Can you help NASA in finding Planet 9 with this new website?

The US space agency NASA wants citizen scientists to help them in identifying the presence of Planet 9 in our solar system. NASA has created a website Backyard Worlds: Planet 9 where interested participants can scan the data of our solar system and help in identifying the new planet located beyond Neptune.

Scientists have mapped our solar system between 2010 and 2011 using Wide-field Infrared Survey Explorer (WISE) and created the most detailed map of our solar system. However, complete data is very large, and scientists cannot study millions of photos in such a short interval.
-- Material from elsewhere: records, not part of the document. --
(** The division on some arguments: a quotient that is rounded, two
    numerators that give the same float beyond [2 ^ 53], a quotient too
    small for a float, which is rounded to 0, and the two failures. *)
Example true_div_values :
  true_div 1 3 = Ok (6004799503160661 # 18014398509481984) /\
  true_div (2 ^ 53) (2 ^ 54) = Ok (1 # 2) /\
  true_div (2 ^ 53 + 1) (2 ^ 54) = Ok (1 # 2) /\
  true_div 1 (- 2 ^ 1075) = Ok 0%Q /\
  true_div 1 0 = Raise ZeroDivisionError /\
  true_div (2 ^ 1024) 1 = Raise OverflowError.
Proof. repeat split; vm_compute; reflexivity. Qed.

(** ** Grouping the detections of a frame by label *)

Section Grouping.
Variable Point : Type.
Variable fit_predict : list Point -> list Z.
Abbreviation Detection := (Detection Point).
Abbreviation Frame := (list Detection).
Implicit Types (grouped : Dict.t (list Detection)) (d : Detection).

Lemma keys_append_member label d grouped :
  Dict.keys (append_member label d grouped) =
  if Dict.mem label grouped then Dict.keys grouped
  else Dict.keys grouped ++ [label].
Proof.
  induction grouped as [|[k ms] g IH]; simpl; [reflexivity|].
  unfold Dict.mem. simpl. rewrite (Z.eqb_sym label k).
  destruct (k =? label); simpl; [reflexivity|].
  rewrite IH. unfold Dict.mem.
  destruct (existsb (Z.eqb label) (Dict.keys g)); reflexivity.
Qed.

Lemma NoDup_append_member label d grouped :
  NoDup (Dict.keys grouped) -> NoDup (Dict.keys (append_member label d grouped)).
Proof.
  intros ND. rewrite keys_append_member.
  destruct (Dict.mem label grouped) eqn:E; [exact ND|].
  apply mem_false in E. apply NoDup_app; repeat split.
  - exact ND.
  - constructor; [intros [] | constructor].
  - intros x Hx [Hx'|[]]. subst. contradiction.
Qed.

Lemma get_append_member_same label d grouped :
  Dict.get label (append_member label d grouped) =
  Some (cluster_members label grouped ++ [d]).
Proof.
  unfold cluster_members.
  induction grouped as [|[k ms] g IH]; simpl.
  - rewrite Z.eqb_refl. reflexivity.
  - destruct (k =? label) eqn:E; simpl; rewrite E; [reflexivity | exact IH].
Qed.

Lemma get_append_member_other label k d grouped :
  k <> label ->
  Dict.get k (append_member label d grouped) = Dict.get k grouped.
Proof.
  intros Hne. induction grouped as [|[k0 ms] g IH]; simpl.
  - destruct (Z.eqb_spec label k); [congruence | reflexivity].
  - destruct (Z.eqb_spec k0 label) as [->|H0]; simpl.
    + destruct (Z.eqb_spec label k); [congruence | reflexivity].
    + destruct (k0 =? k); [reflexivity | exact IH].
Qed.

Lemma cluster_members_append label k d grouped :
  cluster_members k (append_member label d grouped) =
  cluster_members k grouped ++ (if label =? k then [d] else []).
Proof.
  destruct (Z.eqb_spec label k) as [->|Hne].
  - unfold cluster_members at 1. rewrite get_append_member_same. reflexivity.
  - unfold cluster_members. rewrite get_append_member_other by congruence.
    rewrite app_nil_r. reflexivity.
Qed.

Lemma skipn_nth_error (A : Type) (l : list A) (i : nat) :
  skipn i l = match nth_error l i with
              | Some a => a :: skipn (S i) l
              | None => []
              end.
Proof.
  revert i; induction l as [|a l IH]; intros [|i]; simpl; try reflexivity.
  rewrite IH. destruct (nth_error l i); reflexivity.
Qed.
Thus, they have uploaded the data on the website and want citizen scientists to participate and help them in searching the possible Planet 9 if it exists.
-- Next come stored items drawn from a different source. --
Definition get_stats : Prog :=
  let catch := failure 500 "Error fetching stats" in
  await SQL_COUNT_TOTAL [] catch (fun total =>
  await SQL_COUNT_PURCHASED [] catch (fun purchased =>
  await SQL_COUNT_PENDING [] catch (fun pending =>
    first_column "total" total catch (fun t =>
    first_column "purchased" purchased catch (fun p =>
    first_column "pending" pending catch (fun q =>
      res_json 200 [("success", JBool true);
                    ("data", JObj [("total", t); ("purchased", p); ("pending", q)])])))))).

(** The router. *)
Definition app (now : Z) (req : Request) : Prog :=
  match req with
  | GetHealth => get_health now
  | GetItems => get_items
  | GetItem id => get_item id
  | PostItem body => post_item body
  | PutItem id body => put_item id body
  | DeleteItem id => delete_item id
  | GetStats => get_stats
  end.

(** ** Running a handler against the store *)

Record Outcome : Type := mkOutcome {
  response : Response;
  store : DB;
  submitted : list (string * list Param)
}.

Fixpoint run (now : Z) (p : Prog) (db : DB) : Outcome :=
  match p with
  | Respond res => mkOutcome res db []
  | Query sql values next =>
      let '(result, db') := pool_query now sql values db in
      let out := run now (next result) db' in
      mkOutcome (response out) (store out) ((sql, values) :: submitted out)
  end.

Definition handle (now : Z) (req : Request) (db : DB) : Outcome :=
  run now (app now req) db.

(** A session: requests served one after the other, each at its instant. *)
Fixpoint serve (reqs : list (Z * Request)) (db : DB) : DB :=
  match reqs with
  | [] => db
  | (now, req) :: rest => serve rest (store (handle now req db))
  end.

Inductive reachable : DB -> Prop :=
| reachable_init : reachable initDB
| reachable_step (now : Z) (req : Request) (db : DB) :
    reachable db -> reachable (store (handle now req db)).

(** ** Notions used in the statements *)

Definition not_found : Response :=
  mkResponse 404 (JObj [("success", JBool false); ("error", JStr "Item not found")]).

Definition server_error (error : string) : Response :=
  mkResponse 500 (JObj [("success", JBool false); ("error", JStr error)]).

Definition bad_request : Response :=
  mkResponse 400 (JObj [("success", JBool false); ("error", JStr "Item name is required")]).

Definition update_values (i : Z) (body : Body) : list Param :=
  [bound PText (body_name body); bound PInt (body_quantity body);
   bound PBool (body_purchased body); PInt i].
Lead researchers Marc Kuchner, an astrophysicist at NASA’s Goddard Space Flight Center explained that Neptune is the last planet of our solar system which is just four lights years far from the nearest star Proxima Centauri. The entire territory between Neptune and closest star is unexplored and holds very high chances of hosting planets. The region is very dark, and even large objects are very tough to identify in the area because of lack of sunlight. However, infrared sensor aboard WISE would enable scientists to see the hidden objects in the dark.

NASA is asking citizen scientists to explore the data as they believe that Planet 9 or Planet X exists. A study conducted by a group of astronomers from the Caltech in Pasadena, California, in 2016, showed that several distant solar system objects possessed orbital features indicating they were affected by the gravity of an as-yet-undetected planet. The new study will also uncover dwarf planets and failed stars in the region.

“Brown dwarfs form like stars but evolve like planets, and the coldest ones are much like Jupiter,” said team member Jackie Faherty, an astronomer at the American Museum of Natural History in New York. “By using Backyard Worlds: Planet 9, the public can help us discover more of these strange rogue worlds.”

NASA scientists explained that human eyes can easily spot objects moving in crowded place. Similarly, any undiscovered will move rapidly in the nearly stationary crowd and will give rise to brightness spikes which will enable scientists to easily find the planet. A similar technique was used by astronomer Clyde Tombaugh to find Pluto back in 1930 after observing sky for around 7,000 hours.

“Backyard Worlds: Planet 9 has the potential to unlock once-in-a-century discoveries, and it’s exciting to think they could be spotted first by a citizen scientist,” said team member Aaron Meisner, a postdoctoral researcher at the University of California, Berkeley, who specializes in analyzing WISE images.

NASA’s Jet Propulsion Laboratory in Pasadena, California, manages and operates WISE for NASA’s Science Mission Directorate. The WISE mission was selected competitively under NASA’s Explorers Program managed by the agency’s Goddard Space Flight Center. The science instrument was built by the Space Dynamics Laboratory in Logan, Utah. The spacecraft was built by Ball Aerospace & Technologies Corp. in Boulder, Colorado. Science operations and data processing take place at the Infrared Processing and Analysis Center at Caltech, which manages JPL for NASA.